Your instructions – Your task is to copy each line in the listing that includes the word "false".

Available data –
☆ ☆ ☆
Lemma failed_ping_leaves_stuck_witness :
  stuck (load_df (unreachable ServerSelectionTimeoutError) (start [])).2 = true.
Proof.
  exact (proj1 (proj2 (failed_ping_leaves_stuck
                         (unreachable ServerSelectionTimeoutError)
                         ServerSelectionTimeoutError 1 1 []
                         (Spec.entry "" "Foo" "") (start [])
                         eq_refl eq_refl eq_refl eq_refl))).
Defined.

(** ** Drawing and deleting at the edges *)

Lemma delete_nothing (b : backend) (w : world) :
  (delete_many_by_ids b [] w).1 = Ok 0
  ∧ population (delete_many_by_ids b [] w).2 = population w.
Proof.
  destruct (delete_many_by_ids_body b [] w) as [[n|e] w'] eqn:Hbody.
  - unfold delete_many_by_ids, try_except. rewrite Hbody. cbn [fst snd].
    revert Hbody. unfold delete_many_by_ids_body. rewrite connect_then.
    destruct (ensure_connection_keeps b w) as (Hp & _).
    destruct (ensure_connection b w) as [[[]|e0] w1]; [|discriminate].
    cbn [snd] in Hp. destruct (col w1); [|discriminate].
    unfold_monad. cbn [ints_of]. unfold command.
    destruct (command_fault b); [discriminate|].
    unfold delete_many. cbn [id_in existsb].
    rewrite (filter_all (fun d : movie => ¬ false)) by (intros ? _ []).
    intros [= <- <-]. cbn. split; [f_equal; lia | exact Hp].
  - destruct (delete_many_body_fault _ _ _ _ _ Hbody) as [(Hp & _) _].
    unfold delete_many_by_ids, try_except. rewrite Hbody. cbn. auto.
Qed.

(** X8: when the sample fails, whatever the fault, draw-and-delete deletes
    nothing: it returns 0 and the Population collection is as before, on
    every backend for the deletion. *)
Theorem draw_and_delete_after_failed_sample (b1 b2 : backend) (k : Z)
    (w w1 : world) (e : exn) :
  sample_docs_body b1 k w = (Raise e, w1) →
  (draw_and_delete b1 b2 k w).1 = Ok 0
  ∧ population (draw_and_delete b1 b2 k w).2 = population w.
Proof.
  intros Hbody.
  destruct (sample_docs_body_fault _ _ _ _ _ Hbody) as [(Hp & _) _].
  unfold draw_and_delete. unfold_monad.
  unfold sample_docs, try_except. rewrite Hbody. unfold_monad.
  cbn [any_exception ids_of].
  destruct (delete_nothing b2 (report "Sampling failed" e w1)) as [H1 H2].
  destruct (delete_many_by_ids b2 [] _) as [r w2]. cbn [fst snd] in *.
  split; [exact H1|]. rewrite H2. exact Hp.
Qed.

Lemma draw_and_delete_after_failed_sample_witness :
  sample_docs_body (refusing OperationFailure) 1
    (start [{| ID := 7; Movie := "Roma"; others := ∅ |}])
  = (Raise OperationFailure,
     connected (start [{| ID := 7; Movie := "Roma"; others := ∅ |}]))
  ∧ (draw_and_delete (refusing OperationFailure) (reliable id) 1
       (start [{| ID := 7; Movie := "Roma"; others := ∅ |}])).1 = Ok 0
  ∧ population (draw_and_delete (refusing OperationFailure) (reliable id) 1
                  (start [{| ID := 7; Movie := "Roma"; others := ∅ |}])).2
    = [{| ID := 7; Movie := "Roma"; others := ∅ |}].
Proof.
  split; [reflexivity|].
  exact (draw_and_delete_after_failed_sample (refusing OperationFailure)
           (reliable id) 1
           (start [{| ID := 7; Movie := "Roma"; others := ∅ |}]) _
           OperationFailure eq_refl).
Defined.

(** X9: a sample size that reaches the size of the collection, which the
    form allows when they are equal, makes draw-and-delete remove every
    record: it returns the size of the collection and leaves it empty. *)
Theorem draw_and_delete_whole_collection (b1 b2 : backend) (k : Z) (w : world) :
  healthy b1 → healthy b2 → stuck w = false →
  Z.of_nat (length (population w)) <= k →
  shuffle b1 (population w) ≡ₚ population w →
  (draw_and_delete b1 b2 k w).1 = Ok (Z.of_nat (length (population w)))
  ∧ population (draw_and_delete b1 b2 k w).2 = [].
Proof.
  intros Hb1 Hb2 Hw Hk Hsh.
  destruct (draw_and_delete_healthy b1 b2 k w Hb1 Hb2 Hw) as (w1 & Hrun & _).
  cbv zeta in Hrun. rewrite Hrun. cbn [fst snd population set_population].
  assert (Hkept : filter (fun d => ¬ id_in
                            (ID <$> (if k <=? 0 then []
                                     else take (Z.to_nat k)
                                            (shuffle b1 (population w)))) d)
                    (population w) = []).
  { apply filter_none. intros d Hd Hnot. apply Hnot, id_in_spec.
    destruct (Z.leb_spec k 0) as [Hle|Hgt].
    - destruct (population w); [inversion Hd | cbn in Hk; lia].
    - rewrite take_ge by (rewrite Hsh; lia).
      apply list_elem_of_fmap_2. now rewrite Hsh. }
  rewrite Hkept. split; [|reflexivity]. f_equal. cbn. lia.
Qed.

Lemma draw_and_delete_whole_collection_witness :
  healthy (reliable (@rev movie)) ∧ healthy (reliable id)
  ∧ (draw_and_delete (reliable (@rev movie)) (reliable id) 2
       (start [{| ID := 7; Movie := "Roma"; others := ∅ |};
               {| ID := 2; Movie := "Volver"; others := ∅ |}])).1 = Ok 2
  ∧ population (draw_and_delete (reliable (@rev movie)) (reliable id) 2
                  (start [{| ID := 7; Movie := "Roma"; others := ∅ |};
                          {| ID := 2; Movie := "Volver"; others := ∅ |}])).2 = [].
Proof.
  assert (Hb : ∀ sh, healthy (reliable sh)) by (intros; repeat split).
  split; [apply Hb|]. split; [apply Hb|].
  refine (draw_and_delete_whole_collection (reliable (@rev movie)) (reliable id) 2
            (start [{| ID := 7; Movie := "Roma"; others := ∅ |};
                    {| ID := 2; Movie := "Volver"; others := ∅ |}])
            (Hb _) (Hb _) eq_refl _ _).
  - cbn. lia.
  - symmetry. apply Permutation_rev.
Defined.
☆ ☆ ☆
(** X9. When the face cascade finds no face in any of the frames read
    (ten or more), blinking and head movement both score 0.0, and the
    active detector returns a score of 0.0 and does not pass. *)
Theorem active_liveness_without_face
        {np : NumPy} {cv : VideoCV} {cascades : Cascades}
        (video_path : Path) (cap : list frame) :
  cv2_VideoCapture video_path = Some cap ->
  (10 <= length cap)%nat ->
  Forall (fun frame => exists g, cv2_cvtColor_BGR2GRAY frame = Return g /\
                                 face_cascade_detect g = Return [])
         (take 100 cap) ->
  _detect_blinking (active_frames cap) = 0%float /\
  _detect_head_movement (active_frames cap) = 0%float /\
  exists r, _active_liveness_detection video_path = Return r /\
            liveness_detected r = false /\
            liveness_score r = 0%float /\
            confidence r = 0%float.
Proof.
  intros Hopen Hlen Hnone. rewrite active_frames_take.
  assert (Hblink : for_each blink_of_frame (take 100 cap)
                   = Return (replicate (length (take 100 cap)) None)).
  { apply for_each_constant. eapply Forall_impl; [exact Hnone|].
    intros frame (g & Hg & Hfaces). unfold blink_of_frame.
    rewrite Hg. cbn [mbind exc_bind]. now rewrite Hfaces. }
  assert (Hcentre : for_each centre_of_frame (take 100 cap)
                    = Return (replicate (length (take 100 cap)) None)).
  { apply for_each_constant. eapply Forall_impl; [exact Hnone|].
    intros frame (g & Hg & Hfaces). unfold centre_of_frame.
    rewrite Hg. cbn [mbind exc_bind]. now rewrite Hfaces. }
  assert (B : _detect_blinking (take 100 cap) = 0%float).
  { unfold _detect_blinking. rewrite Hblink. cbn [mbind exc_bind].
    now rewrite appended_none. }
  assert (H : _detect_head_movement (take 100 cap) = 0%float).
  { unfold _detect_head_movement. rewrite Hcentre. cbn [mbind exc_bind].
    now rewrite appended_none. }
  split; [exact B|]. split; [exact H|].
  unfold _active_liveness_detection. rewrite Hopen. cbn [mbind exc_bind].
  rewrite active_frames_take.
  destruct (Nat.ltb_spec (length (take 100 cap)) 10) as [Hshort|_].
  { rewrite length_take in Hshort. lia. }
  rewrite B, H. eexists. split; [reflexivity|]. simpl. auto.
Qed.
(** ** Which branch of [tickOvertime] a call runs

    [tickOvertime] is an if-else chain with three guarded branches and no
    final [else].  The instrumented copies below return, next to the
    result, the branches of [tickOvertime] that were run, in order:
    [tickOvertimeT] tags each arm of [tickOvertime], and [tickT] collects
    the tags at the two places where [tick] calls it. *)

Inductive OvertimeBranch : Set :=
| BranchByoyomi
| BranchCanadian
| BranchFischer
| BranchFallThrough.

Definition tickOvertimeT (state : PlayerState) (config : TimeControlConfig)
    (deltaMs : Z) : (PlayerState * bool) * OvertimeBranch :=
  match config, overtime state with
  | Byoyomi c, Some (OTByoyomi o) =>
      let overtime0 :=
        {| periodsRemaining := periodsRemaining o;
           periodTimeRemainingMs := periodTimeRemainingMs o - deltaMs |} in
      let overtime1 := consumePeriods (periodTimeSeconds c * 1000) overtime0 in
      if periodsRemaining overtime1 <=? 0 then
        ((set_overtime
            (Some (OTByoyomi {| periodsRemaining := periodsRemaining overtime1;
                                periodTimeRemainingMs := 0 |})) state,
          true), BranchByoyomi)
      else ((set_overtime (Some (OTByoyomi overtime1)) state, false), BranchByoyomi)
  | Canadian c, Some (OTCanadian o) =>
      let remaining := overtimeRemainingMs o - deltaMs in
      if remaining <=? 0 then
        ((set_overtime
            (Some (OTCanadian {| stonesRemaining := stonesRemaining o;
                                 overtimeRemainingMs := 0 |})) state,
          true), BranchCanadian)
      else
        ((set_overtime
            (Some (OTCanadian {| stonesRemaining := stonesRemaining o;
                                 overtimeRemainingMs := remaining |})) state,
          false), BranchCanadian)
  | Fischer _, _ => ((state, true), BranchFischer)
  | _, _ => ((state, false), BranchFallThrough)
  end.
☆ ☆ ☆
Task result –
    rewrite (filter_all (fun d : movie => ¬ false)) by (intros ? _ []).
  healthy b1 → healthy b2 → stuck w = false →
            liveness_detected r = false /\
      else ((set_overtime (Some (OTByoyomi overtime1)) state, false), BranchByoyomi)
          false), BranchCanadian)
  | _, _ => ((state, false), BranchFallThrough)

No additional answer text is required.